Conclusions and Future Work
In this paper, we presented a methodology for facilitating the design of faulttolerance in Transaction Level SystemC programs. Using SystemC programming helps designers to model complex systems, which are a hybrid between hardware and software. The SystemC simulation kernel and C++ library of abstractions also help the designer to simulate concurrent processes conveniently.
Our methodology involved four main steps. The first step obtains an abstract model of the SystemC program. We chose Promela as the target modeling language since it allowed us to evaluate the effect of faults with the model checker SPIN [22] . Although we did not address the automation of this step, this step can in fact be automated using existing works such as [23, 26] . Subsequently, in the second step, we augmented the extracted model with faults. This step requires us to model the impact of faults on SystemC TL programs and capture them in the context of Promela [22] . Subsequently, we analyze the impact of faults using the SPIN model checker [20] to identify scenarios where faults perturb the model to error states and potentially cause failures. We then analyze the failures to revise the Promela model towards adding fault tolerance. This step may require several iterations and terminates when one identifies a Promela model that is fault-tolerant. There is a potential to automate this step as well. In particular, techniques such as those in [27, 28] have shown feasibility of adding fault-tolerance to transition systems. However, this work needs to be adapted in this context to ensure that the revised program can be transformed to SystemC. Finally, we transformed the fault-tolerant Promela model to SystemC. To extend this step, we will devise a set of reverse transformation rules that enable the refinement of Promela models to SystemC TL programs.
We illustrated our methodology with a transaction level SystemC program that was subject to communication faults. Since transaction level modeling is based on the principle of separating inter-component communications from computations using the notion of transactions, designing fault-tolerant communication protocols is fundamental to transaction level modeling. This example illustrates the role of our methodology in dealing with faults that occur in such inter-component communications. A similar approach can also be easily applied to other communication errors in such applications.
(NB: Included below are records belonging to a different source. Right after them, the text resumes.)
(* ===== verification/Prelude.v ===== *)
(** * go-tangra-ipam: a verification library

    go-tangra-ipam is a multi-tenant IP address management service written in
    Go: subnets, addresses, devices, VLANs, locations and groups of a tenant in
    a store; services that validate and write them; a scanner that discovers
    hosts over ICMP, TCP, SNMP and ARP; a host sync that applies the reports
    inventory agents send; the attribution of hosts to switch ports; power
    control and web consoles of servers' management controllers; a realtime
    event hub, an audit log, credential sealing and backups.  This library is a
    shallow embedding of that code with the theorems that make it correct.

    ** How the program is modelled

    One Record per Go struct (with its zero value), one definition per function
    or method, under the Go name where Rocq allows it.  Stateful code runs in
    the state-and-error monad [M] of Store.v over a [World]: the tables of the
    in-memory store, the identifiers and clock readings drawn so far, and the
    published events.  A store method holds the store's mutex for its whole
    body, so one method is one atomic action; errors are values of one
    inductive type, and wrapping keeps the error that errors.Is compares.
    Concurrent components (audit writer, scan queue, realtime hub, console
    manager) are transition systems whose steps are the code's critical
    sections or single store calls, so that a theorem over reachable states covers every
    interleaving.  Integers are [Z] with the wrap-around written out where the
    code can overflow; addresses are numbers with their family; strings are
    byte strings.  Code outside the repository is a parameter: the random
    source, the clock and Unicode tables ([Env]), AES-GCM ([AEAD] with its
    documented laws), SHA-256 and JSON encoding of a hardware profile, the
    SNMP session, the IPMI library, the answers of a BMC's web UI, the remote
    calls of warden, the inventory service, DNS and probe answers.  A call that
    waits for the network is an [Ext]: it may also change the world, because
    other handlers run meanwhile.

    ** Files

    Prelude.v has the results, the tactics, the hint database [ipam] and the
    generic lemmas; GoNet.v, GoIP.v, GoText.v and Json.v model what the code
    uses of Go's net, netip, utf8, path, time and json packages.

    - Addresses and blocks (src/internal/ipnet): Ipnet.v, Placement.v;
      IpnetProps.v.
    - Data and store (src/internal/store, src/internal/memstore): Models.v,
      Store.v, MemNet.v, MemDev.v, MemCat.v, MemScan.v, HostTx.v (the host-sync
      transaction); MemInv.v, HostTxProps.v, StoreReach.v, StoreProps.v.
    - Access, events and audit (src/internal/authz, events, audit): Authz.v,
      Events.v, AuditLog.v.
    - Services over the store (src/internal/addresses, subnets, locations,
      vlans, devices, groups, arpcfg, dnscfg, stats): Addresses.v, Subnets.v,
      Locations.v, Vlans.v, Devices.v, Groups.v, Arpcfg.v, Dnscfg.v,
      Statistics.v; AddressProps.v, SubnetProps.v, LocationProps.v, and
      Forest.v for the parent hierarchies they share.
    - Credentials (src/internal/snmpcred, sealed): Snmpcred.v, Sealed.v.
    - Scanning (src/internal/scan, src/internal/scan/snmp, arpplan, taskexec):
      Scan.v, Snmp.v, ArpPlan.v, Taskexec.v; ScanProps.v, ScanQueue.v,
      ScanRun.v, SnmpProps.v, ArpPlanProps.v, ScanExamples.v.
    - Host reports (src/internal/hostreport, hostplan, hostsync, invclient):
      Hostreport.v, HostNorm.v, HwChanges.v, HostPlan.v, HostSync.v,
      HostAdmin.v; HostNormProps.v, HostPlanProps.v, HostSyncProps.v,
      HostApplyProps.v, HostReflect.v, HostPoll.v, HostExamples.v.
    - Switch ports (src/internal/portlink): PortLink.v; PortLinkProps.v,
      CorrelateProps.v, PortLinkExamples.v.
    - Out-of-band management (src/internal/kvm, warden, ipmi, bmc and the
      routes of src/internal/httpapi/power.go and bmc.go): Kvm.v, Warden.v,
      Ipmi.v, Bmc.v, Power.v; KvmProps.v, PowerProps.v.
    - Backup (src/internal/backup): Backup.v; BackupProps.v, BackupRound.v.
    - Realtime events (src/internal/stream): Stream.v; StreamProps.v,
      StreamOrder.v, StreamExamples.v.

    ** What the theorems show

    - Allocation: the address handed out is the lowest usable one, from the
      requested start on, that is neither excluded nor stored, inserted once,
      and the retry loop ends, for CIDRs that are not IPv4-mapped
      ([FirstFree_lowest], [AllocateNext_lowest], [BulkAllocate_lowest]);
      bulk allocation is iterated allocation; subdivision tiles a block;
      enumeration is exact and bounded; placement is longest-prefix match.
    - Store: every state reachable by any sequence of its methods satisfies
      the constraints the store enforces, those MemInv.v lists
      ([store_integrity]); a claim hands out due jobs once and in order.
    - Subnets and locations: which blocks are accepted, what creating and
      splitting store and why a block is skipped, that the location hierarchy
      stays acyclic and that the tree shows every place.
    - Credentials: inheritance finds the nearest ancestor, opening a sealed
      blob gives back what was sealed, no secret key reaches an audit row.
    - Scanning: no job is run by two workers and a finished job is never run
      again, with the handlers and the worker interleaved at every call on the
      job table; one active scan per subnet as long as the checks are not
      overtaken ([scan_queue_safe]); what starting, completing (without SNMP)
      and retrying do exactly, what a scheduled scan adds and reports,
      well-formedness of what SNMP discovery returns, and the ARP phase end to
      end as a refinement of the provenance rules.
    - Host sync: a normalised report is well formed; applying one is all or
      nothing and leaves exactly what the report says; a poll's watermark
      never passes a failed host.
    - Switch ports: the ranking and the store after a correlation.
    - Consoles and power: the logins made on BMCs are those logged out and
      those sessions still have, and every start token is used at most once,
      under any interleaving; a power command reaches a BMC only through the
      gate and is audited ([PostPower_gated]).
    - Backup: export followed by import is a round trip; skip mode never
      touches a row the tenant has, members of groups included as long as the
      file reuses none of their ids.
    - Hub and audit writer: limits, order, isolation of tenants; the writer
      takes every accepted row once and in order, and stores those the store
      does not refuse.  Some theorems show defects: two concurrent starts can
      leave two active scans of a subnet ([start_race]), an import in skip mode
      can take a member from its group ([skip_moves_member]), a replay that
      overflows its buffer loses events, a close during a flush leaves the
      writer looping, a circular event log never ends.

    ** Fuel and bounds

    A loop that is not structural takes fuel, and a theorem or the use of the
    fuel at a computed size shows that it is enough: the allocation retry gives
    up after its own bound of lost races, and passes over at most one address
    per round below a requested start; paging loops need one round per row
    and one more, because a full page advances the cursor; walks up a parent
    chain visit a new row each round; the credential walk is bounded by
    [MaxDepth] and the cycle guard by the code's 256; the event log needs one
    round per 16-bit record id unless the BMC's links are circular.

    ** Not modelled, and why

    The PostgreSQL repository (src/internal/repo/repodb) is SQL text run by a
    database: the in-memory store with the same interface stands for it.  The
    gRPC front end and the other HTTP handlers copy fields between messages
    (generated or JSON) and the services' records.  Sockets (ICMP and TCP
    probing), the proxying of console HTTP and WebSocket traffic with its
    injected script, the remote inventory client, process wiring,
    configuration, the manifest and logs are input and output.  The list-query
    pages are computed by a third-party library.  Reading the key-encryption
    key, decoding IPMI sensor and log records and the call logs of the test
    doubles are left out. *)

From Stdlib Require Export ZArith Ascii String Lia.
From Stdlib Require DecimalString.
From stdpp Require Export base gmap strings list sorting.

#[global] Open Scope Z_scope.

Declare Scope ipam_scope.
Delimit Scope ipam_scope with ipam.
#[global] Open Scope ipam_scope.

Create HintDb ipam.

(** ** Results: a Go pair [(value, error)] *)

Inductive result (E A : Type) : Type :=
| Ok (a : A)
| Err (e : E).
Arguments Ok {E A} a.
Arguments Err {E A} e.

#[export] Instance result_eq_dec {E A : Type} `{EqDecision E} `{EqDecision A} :
  EqDecision (result E A).
Proof. solve_decision. Defined.

(** Go's [if err != nil { return zero, g(err) }] around a call. *)
Definition map_err {E E' A : Type} (g : E → E') (r : result E A) : result E' A :=
  match r with Ok a => Ok a | Err e => Err (g e) end.

Notation "'let*' x := r 'in' k" :=
  (match r with Ok x => k | Err e => Err e end)
  (at level 10, x pattern, k at level 200) : ipam_scope.
(** The network/broadcast test, on numbers. *)
Lemma edge_test b x e1 e2 :
  blk_base b ≤ x < blk_base b + 2 ^ blk_hbits b →
  (blk_width b = 32 → e1 = true ↔ x = blk_base b) →
  (blk_width b = 32 → e2 = true ↔ x = blk_base b + 2 ^ blk_hbits b - 1) →
  negb ((blk_width b =? 32) && (2 <=? blk_hbits b) && (e1 || e2)) = true ↔
  (blk_width b = 32 → usable_lo b ≤ x ≤ usable_hi b).
Proof.
  intros Hx H1 H2. unfold usable_lo, usable_hi. destruct (blk_width b =? 32) eqn:Ew; cbn [andb]; bool_hyps.
  2:{ split; [intros _ ?; done|done]. }
  specialize (H1 Ew). specialize (H2 Ew). destruct (2 <=? blk_hbits b) eqn:E2; cbn [andb]; bool_hyps.
  - rewrite negb_true_iff, orb_false_iff, <- !not_true_iff_false, H1, H2. split; [intros ? _; lia|].
    intros H. specialize (H Ew). lia.
  - split; [intros _ _; lia|done].
Qed.

(** A text is accepted as a gateway exactly when it denotes an address of
    the CIDR's block, other than the network and broadcast addresses of an
    IPv4 block of more than two addresses. *)
Theorem GatewayInRange_iff cidr b gw :
  native_cidr cidr b →
  match GatewayInRange cidr gw with
  | Err e => e = ErrParse ∧ ParseIP (TrimSpace gw) = IPnil
  | Ok r => r = true ↔ ∃ x, canon (ParseIP (TrimSpace gw)) = Some (blk_width b, x) ∧
              in_block b (blk_width b) x ∧
              (blk_width b = 32 → usable_lo b ≤ x ≤ usable_hi b)
  end.
Proof.
  intros Hn. destruct (native_Parse _ _ Hn) as (info & Hp & Hok & Hpl & _ & Hv & Hlen & _).
  destruct (Parse_block _ _ Hp) as (ip & n & b' & E & Hnok & Hnb & _ & _ & (_ & Hnw & Hbc & _)).
  destruct Hn as (ip' & n' & E' & Hnb' & _ & _). rewrite E in E'. injection E' as <- <-.
  rewrite Hnb in Hnb'. injection Hnb' as ->. unfold GatewayInRange. rewrite Hp, E. pose proof (ParseIP_wf (TrimSpace gw)) as Hwf.
  destruct (ParseIP_cases (TrimSpace gw)) as [Hg|(v & Hg & Hvr)]; rewrite Hg in *; [done|].
  destruct (Contains n (IP16 v)) eqn:Ec; cbn [negb].
  2:{ split; [done|]. intros (x & Hc & Hin & _). exfalso.
      assert (Contains n (IP16 v) = true) by (apply (Contains_block n b); eauto). congruence. }
  apply (Contains_block n b) in Ec as (w & x & Hc & Hin); [|done|done|done].
  pose proof (proj1 Hin) as ->. assert (Hw : blk_width b = 32 ∨ blk_width b = 128) by apply Hok.
  assert (Heq : ∀ y, blk_width b = 32 → IP_Equal (IP16 v) (fam_ip (blk_width b) y) = true ↔ x = y).
  { intros y H32. rewrite IP_Equal_canon by (by rewrite ?H32). rewrite Hc, H32. cbn. split; congruence. }
  assert (Hcond : (Version info =? 4) && (PrefixLen info <? 31) = (blk_width b =? 32) && (2 <=? blk_hbits b)).
  { rewrite Hv, Hlen. destruct Hw as [-> | ->]; [|done]. cbn. destruct (2 <=? blk_hbits b) eqn:E2; bool_hyps.
    - apply Z.ltb_lt. lia. - apply Z.ltb_ge. lia. }
  rewrite Hcond, Hnw, Hbc, if_negb_Ok.
  assert (Hsome : ∀ P : Z → Prop, (∃ y, canon (IP16 v) = Some (blk_width b, y) ∧
            in_block b (blk_width b) y ∧ P y) ↔ P x).
  { intros P. split; [intros (y & Hy & _ & HP); rewrite Hc in Hy; by simplify_eq|eauto]. }
  eapply iff_trans; [|symmetry; exact (Hsome (λ y, blk_width b = 32 → usable_lo b ≤ y ≤ usable_hi b))].
  apply edge_test; auto. apply Hin.
Qed.

Lemma GatewayInRange_iff_witness :
  GatewayInRange "10.0.0.5/24" "10.0.0.255" = Ok false ∧
  GatewayInRange "10.0.0.5/24" " 10.0.0.254 " = Ok true ∧
  ∃ x, canon (ParseIP (TrimSpace "10.0.0.254")) = Some (32, x) ∧ in_block ex_block 32 x ∧
    (32 = 32 → usable_lo ex_block ≤ x ≤ usable_hi ex_block).
Proof.
  split; [vm_compute; reflexivity|]. split; [vm_compute; reflexivity|].
  pose proof (GatewayInRange_iff "10.0.0.5/24" ex_block "10.0.0.254" ex_native) as H.
  replace (GatewayInRange "10.0.0.5/24" "10.0.0.254") with (Ok (E := ipnet_error) true) in H
    by (vm_compute; reflexivity).
  apply H. reflexivity.
Defined.
Lemma newest_first_desc items : NoDup (id <$> items) → desc (newest_first items).
Proof.
  intros Hnd. unfold newest_first.
  pose proof (sort_by_sorted (λ a b : T, str_ltb (id b) (id a))
    (λ x y, str_ltb_asym _ _) (λ x y z Hxy Hyz, str_ltb_false_trans _ _ _ Hyz Hxy) items) as Hs.
  pose proof (sort_by_perm (λ a b : T, str_ltb (id b) (id a)) items) as Hp. rewrite <- Hp in Hnd. clear Hp.
  unfold desc. induction Hs as [|x l Hl IH Hx]; [constructor|]. cbn in Hnd. apply NoDup_cons in Hnd as [Hnx Hnd].
  constructor; [by apply IH|]. apply Forall_forall. intros y Hy. rewrite Forall_forall in Hx. specialize (Hx y Hy).
  unfold le_by in Hx. destruct (str_ltb (id y) (id x)) eqn:E; [done|]. exfalso. apply Hnx.
  rewrite (str_ltb_total _ _ Hx E). by apply list_elem_of_fmap_2.
Qed.

Lemma paginate_first limit items : paginate id "" limit items = take_limit limit (newest_first items).
Proof. done. Qed.

(** The page after a cursor continues the list. *)
Lemma desc_after pre x rest : desc (pre ++ x :: rest) → List.filter (λ it, str_ltb (id it) (id x)) (pre ++ x :: rest) = rest.
Proof.
  intros Hd. apply StronglySorted_app in Hd as (Hpre & _ & Hd). apply StronglySorted_inv in Hd as [Hd Hx].
  rewrite List.filter_app. replace (List.filter _ pre) with (@nil T).
  - cbn. rewrite str_ltb_irrefl. clear -Hx. induction Hx as [|y rest Hy Hx IH]; cbn; [done|]. by rewrite Hy, IH.
  - symmetry. assert (Hall : Forall (λ y, str_ltb (id x) (id y) = true) pre).
    { apply Forall_forall. intros y Hy. apply (Hpre y x Hy). left. }
    clear -Hall. induction Hall as [|y pre Hy Hall IH]; cbn; [done|]. by rewrite (str_ltb_asym _ _ Hy).
Qed.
There are several possible extensions of this work. The most direct extension is to automate the four steps involved in our method. As mentioned above, we expect that there is a significant potential to automate the first three steps although the last step may be difficult to automate fully. Hence, one future work in this context is to develop sufficient guidelines that will simplify the last step. There are new issues that have to be addressed in automating the first three steps. Specifically, regarding the first step, we need to annotate the abstract model in such a way that it would facilitate the generation of fault-tolerant model in the last step. Regarding the second step, the designer may want to enforce fault-containment. In particular, the designer may wish to guarantee that faults do not get propagated to several components at once. This information can be used to add restrictions on the communication amongst components to ensure compliance with this requirement. Regarding the fourth step, new rules need to be developed to ensure that any code added to the model to capture fault tolerance can indeed be realized in SystemC program. For example, we need rules that specify how atomic recovery actions will be captured in SystemC while preserving atomicity and recovery.